- [Problem description] When you reach the line containing "(** The control-plane" in the records below, start copying exactly, and stop once you have copied the line containing "if lb_Enabled (spec_APIServerLoadBalancer".
----------
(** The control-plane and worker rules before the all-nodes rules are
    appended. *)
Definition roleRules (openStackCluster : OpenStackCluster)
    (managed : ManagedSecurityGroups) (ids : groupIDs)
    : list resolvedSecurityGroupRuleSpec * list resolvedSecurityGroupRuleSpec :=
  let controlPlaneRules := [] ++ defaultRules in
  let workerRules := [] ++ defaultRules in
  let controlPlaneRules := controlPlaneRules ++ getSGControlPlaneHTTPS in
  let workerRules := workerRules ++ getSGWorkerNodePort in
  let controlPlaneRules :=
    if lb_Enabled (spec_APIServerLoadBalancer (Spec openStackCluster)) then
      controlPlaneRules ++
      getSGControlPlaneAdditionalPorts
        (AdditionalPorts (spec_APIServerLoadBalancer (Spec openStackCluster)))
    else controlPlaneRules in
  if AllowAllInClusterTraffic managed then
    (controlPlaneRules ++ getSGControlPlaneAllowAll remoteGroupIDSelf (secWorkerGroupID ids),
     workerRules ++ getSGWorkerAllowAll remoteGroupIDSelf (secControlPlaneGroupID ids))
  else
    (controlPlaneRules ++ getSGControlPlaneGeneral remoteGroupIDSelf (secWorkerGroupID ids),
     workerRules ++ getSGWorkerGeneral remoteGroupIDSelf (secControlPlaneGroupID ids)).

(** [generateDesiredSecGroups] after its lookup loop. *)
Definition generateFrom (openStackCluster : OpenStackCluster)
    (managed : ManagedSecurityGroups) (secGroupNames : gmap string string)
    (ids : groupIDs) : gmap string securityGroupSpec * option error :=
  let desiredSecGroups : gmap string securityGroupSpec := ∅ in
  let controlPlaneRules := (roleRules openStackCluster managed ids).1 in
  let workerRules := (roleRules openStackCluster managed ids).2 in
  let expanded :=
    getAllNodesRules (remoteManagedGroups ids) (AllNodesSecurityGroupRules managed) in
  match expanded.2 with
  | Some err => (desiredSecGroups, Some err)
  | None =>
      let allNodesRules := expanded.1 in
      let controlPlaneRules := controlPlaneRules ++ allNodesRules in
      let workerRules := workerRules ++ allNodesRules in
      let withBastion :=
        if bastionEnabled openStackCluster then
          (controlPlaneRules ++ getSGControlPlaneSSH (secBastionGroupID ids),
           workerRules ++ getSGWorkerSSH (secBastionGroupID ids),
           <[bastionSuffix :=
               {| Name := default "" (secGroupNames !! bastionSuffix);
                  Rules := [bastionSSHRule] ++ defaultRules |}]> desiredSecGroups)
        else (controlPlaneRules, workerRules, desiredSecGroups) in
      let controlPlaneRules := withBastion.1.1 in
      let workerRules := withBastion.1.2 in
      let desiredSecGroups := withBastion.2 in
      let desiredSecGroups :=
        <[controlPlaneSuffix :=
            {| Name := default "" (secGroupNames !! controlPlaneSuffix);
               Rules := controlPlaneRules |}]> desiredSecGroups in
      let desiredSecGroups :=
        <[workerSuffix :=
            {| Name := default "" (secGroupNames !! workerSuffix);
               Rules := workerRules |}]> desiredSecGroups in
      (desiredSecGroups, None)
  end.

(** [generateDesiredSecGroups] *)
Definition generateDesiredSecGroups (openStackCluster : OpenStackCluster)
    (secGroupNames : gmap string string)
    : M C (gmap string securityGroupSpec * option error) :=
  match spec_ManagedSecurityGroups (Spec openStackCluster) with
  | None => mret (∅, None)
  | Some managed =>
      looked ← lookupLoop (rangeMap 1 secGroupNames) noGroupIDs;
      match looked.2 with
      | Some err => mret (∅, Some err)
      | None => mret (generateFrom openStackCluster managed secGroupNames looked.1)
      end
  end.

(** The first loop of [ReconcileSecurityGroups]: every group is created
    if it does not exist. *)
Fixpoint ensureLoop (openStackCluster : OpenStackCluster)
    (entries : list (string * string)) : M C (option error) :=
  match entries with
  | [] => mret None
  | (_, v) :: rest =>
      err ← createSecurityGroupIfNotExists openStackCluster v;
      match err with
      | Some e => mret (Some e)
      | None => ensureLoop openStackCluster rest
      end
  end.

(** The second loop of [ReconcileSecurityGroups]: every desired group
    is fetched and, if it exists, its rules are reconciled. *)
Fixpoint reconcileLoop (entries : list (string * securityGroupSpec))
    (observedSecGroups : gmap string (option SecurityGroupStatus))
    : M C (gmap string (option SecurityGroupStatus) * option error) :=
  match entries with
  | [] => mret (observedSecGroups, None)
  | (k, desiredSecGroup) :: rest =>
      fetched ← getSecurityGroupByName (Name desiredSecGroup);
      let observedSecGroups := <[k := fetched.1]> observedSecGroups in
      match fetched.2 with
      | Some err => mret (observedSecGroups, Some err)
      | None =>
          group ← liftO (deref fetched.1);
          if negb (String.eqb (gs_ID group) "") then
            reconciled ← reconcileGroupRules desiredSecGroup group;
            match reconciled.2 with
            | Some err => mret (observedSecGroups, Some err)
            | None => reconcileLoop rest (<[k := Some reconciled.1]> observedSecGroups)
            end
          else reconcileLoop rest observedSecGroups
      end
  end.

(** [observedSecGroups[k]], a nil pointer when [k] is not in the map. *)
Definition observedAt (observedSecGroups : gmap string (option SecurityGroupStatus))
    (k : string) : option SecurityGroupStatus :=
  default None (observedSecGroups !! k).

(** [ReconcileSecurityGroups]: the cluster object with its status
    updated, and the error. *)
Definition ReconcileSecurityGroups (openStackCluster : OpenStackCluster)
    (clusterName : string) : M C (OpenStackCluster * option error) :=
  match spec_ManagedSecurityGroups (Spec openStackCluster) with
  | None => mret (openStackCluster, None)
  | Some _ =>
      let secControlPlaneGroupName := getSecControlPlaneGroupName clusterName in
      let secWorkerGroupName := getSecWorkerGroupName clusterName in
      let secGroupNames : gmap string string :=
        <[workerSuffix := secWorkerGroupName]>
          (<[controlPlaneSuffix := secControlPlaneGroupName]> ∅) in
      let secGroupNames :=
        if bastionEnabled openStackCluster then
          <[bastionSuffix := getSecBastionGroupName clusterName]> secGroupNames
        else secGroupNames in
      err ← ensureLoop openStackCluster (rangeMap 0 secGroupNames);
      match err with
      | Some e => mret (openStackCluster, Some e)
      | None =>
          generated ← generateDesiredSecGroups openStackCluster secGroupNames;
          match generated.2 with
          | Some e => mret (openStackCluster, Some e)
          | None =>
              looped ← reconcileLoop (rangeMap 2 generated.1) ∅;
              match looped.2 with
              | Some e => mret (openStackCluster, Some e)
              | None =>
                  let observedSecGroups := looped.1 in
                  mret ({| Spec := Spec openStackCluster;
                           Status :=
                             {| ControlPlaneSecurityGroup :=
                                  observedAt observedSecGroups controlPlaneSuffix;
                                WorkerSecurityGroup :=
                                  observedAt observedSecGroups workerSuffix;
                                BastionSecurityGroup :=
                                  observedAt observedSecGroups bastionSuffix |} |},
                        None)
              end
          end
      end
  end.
----------
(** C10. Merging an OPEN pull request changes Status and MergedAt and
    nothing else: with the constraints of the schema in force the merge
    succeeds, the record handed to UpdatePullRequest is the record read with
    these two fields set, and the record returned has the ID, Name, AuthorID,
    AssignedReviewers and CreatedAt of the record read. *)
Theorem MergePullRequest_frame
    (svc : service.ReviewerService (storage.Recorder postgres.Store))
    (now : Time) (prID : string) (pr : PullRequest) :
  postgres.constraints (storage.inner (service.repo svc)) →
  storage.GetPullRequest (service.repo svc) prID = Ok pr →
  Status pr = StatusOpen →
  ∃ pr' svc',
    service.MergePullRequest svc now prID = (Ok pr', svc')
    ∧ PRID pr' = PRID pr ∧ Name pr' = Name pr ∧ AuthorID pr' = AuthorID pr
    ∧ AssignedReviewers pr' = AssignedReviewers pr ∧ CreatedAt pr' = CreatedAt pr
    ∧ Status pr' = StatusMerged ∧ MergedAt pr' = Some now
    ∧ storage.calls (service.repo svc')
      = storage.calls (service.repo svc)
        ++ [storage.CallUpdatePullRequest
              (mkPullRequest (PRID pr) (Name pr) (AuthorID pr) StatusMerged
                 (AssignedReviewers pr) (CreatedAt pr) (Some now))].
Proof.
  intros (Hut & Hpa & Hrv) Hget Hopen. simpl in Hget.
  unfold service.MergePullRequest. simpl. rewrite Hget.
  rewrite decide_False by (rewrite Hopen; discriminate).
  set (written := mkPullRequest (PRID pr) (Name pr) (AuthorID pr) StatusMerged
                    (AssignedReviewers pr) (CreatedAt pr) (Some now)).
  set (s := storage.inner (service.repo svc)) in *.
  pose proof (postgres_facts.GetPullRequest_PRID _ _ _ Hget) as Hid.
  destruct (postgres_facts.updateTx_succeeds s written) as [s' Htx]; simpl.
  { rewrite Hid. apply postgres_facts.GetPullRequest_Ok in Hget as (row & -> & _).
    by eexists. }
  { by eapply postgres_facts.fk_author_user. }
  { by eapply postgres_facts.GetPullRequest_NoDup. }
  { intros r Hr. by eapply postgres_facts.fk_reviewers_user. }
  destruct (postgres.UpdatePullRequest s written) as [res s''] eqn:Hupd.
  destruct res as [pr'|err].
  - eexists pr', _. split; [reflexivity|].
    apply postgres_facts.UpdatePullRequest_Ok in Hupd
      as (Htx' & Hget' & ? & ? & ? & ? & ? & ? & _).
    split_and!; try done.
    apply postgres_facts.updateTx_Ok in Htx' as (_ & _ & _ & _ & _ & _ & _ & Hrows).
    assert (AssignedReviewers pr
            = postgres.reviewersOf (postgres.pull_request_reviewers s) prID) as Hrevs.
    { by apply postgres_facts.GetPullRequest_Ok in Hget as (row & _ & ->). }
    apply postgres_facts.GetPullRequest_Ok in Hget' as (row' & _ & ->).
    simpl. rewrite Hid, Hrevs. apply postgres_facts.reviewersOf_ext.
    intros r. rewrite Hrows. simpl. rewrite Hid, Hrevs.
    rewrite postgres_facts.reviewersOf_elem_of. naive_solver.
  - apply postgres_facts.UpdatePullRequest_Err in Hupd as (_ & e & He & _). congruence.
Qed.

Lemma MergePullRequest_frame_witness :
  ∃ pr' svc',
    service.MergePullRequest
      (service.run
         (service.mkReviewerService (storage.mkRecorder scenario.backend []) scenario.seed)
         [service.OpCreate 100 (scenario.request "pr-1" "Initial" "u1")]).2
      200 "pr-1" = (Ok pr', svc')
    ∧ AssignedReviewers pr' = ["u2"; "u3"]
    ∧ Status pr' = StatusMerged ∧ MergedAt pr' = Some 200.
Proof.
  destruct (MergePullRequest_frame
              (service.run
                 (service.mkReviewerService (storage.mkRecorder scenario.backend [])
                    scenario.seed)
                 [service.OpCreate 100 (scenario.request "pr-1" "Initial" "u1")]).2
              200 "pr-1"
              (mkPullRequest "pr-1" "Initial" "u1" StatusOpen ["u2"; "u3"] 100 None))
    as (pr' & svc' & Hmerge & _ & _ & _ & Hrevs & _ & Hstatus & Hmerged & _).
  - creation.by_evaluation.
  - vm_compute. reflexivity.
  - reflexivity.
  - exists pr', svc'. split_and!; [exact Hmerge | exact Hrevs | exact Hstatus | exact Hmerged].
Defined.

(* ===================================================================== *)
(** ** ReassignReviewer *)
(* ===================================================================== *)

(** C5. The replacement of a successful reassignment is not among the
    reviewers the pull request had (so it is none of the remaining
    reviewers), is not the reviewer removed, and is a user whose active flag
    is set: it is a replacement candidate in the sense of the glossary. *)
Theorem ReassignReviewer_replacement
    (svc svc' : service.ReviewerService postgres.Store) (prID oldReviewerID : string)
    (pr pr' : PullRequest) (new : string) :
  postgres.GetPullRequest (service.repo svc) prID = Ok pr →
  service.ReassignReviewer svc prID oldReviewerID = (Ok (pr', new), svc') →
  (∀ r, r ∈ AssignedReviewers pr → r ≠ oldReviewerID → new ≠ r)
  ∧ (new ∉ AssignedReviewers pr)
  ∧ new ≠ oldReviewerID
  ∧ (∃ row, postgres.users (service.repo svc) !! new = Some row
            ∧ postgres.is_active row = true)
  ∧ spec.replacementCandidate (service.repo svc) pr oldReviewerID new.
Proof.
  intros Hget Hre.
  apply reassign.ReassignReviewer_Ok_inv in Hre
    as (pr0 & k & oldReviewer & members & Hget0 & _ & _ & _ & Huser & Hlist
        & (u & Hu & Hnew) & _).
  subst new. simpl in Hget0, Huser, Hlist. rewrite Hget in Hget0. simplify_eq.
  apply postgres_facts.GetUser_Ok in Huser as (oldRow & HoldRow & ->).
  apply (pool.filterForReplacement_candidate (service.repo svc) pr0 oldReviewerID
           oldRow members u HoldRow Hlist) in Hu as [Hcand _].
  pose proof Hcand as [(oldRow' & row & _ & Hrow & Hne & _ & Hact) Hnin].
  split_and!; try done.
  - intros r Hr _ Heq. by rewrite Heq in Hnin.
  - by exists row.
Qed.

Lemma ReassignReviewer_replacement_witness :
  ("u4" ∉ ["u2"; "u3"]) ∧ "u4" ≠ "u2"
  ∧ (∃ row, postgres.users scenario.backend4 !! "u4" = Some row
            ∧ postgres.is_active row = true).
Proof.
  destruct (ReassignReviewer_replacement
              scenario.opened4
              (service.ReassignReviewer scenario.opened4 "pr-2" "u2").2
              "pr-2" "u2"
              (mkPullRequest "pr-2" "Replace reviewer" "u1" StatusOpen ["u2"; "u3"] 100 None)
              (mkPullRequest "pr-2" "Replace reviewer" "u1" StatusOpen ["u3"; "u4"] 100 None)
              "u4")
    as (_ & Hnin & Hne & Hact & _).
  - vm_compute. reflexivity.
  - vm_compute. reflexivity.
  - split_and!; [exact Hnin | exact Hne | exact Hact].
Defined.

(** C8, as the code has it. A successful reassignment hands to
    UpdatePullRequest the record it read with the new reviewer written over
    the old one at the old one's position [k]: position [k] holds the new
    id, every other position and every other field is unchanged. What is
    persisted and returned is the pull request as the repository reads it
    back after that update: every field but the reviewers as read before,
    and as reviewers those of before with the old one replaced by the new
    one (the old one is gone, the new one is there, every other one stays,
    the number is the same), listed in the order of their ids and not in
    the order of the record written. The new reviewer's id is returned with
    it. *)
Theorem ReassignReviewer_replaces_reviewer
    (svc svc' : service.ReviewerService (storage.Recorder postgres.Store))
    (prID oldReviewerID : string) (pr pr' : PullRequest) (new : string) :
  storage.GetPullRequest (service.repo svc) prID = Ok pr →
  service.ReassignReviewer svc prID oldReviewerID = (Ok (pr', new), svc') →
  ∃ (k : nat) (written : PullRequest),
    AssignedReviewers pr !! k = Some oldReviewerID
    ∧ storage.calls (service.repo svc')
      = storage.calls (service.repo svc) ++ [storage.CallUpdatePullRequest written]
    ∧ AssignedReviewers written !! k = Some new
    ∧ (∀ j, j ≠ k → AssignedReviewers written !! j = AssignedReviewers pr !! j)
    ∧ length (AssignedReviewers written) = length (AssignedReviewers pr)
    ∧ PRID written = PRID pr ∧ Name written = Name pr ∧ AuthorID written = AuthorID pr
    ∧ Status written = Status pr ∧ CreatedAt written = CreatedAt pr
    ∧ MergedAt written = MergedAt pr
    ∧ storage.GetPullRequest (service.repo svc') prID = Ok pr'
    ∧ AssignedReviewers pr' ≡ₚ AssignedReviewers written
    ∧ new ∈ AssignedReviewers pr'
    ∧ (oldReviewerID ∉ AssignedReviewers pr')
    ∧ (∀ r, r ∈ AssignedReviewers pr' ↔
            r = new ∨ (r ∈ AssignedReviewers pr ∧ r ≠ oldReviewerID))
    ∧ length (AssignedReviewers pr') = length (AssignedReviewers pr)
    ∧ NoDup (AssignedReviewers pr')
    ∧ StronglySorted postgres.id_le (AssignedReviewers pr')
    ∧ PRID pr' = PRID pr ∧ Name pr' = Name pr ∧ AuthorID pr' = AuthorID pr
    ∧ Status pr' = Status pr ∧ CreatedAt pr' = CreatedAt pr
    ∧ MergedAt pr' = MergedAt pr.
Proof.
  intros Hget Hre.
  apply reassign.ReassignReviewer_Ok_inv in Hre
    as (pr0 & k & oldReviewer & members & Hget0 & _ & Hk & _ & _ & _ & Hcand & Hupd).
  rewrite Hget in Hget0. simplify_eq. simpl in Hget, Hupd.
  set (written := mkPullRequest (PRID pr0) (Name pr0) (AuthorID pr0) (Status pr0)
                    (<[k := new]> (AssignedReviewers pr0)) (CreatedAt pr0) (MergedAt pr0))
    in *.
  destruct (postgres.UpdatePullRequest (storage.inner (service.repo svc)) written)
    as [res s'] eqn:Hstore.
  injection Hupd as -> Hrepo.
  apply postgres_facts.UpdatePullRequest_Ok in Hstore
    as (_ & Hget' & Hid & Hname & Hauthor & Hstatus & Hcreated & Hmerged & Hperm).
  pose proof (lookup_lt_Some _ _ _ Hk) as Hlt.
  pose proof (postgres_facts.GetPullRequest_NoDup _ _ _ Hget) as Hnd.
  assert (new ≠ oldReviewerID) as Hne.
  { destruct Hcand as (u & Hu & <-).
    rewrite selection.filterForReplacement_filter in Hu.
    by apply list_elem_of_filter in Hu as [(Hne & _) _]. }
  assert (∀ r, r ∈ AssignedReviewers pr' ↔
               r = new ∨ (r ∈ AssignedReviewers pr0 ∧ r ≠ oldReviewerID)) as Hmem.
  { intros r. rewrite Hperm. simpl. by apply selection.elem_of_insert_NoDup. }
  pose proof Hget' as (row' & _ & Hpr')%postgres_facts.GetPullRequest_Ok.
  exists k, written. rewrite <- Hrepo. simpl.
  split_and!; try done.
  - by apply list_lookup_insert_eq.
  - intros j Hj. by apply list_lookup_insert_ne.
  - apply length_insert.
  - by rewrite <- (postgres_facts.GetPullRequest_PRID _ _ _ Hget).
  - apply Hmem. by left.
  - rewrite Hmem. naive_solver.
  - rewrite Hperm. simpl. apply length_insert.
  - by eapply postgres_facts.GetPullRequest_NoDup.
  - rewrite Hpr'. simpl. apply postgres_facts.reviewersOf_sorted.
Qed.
----------
- [Task solution]
(** The control-plane and worker rules before the all-nodes rules are
    appended. *)
Definition roleRules (openStackCluster : OpenStackCluster)
    (managed : ManagedSecurityGroups) (ids : groupIDs)
    : list resolvedSecurityGroupRuleSpec * list resolvedSecurityGroupRuleSpec :=
  let controlPlaneRules := [] ++ defaultRules in
  let workerRules := [] ++ defaultRules in
  let controlPlaneRules := controlPlaneRules ++ getSGControlPlaneHTTPS in
  let workerRules := workerRules ++ getSGWorkerNodePort in
  let controlPlaneRules :=
    if lb_Enabled (spec_APIServerLoadBalancer (Spec openStackCluster)) then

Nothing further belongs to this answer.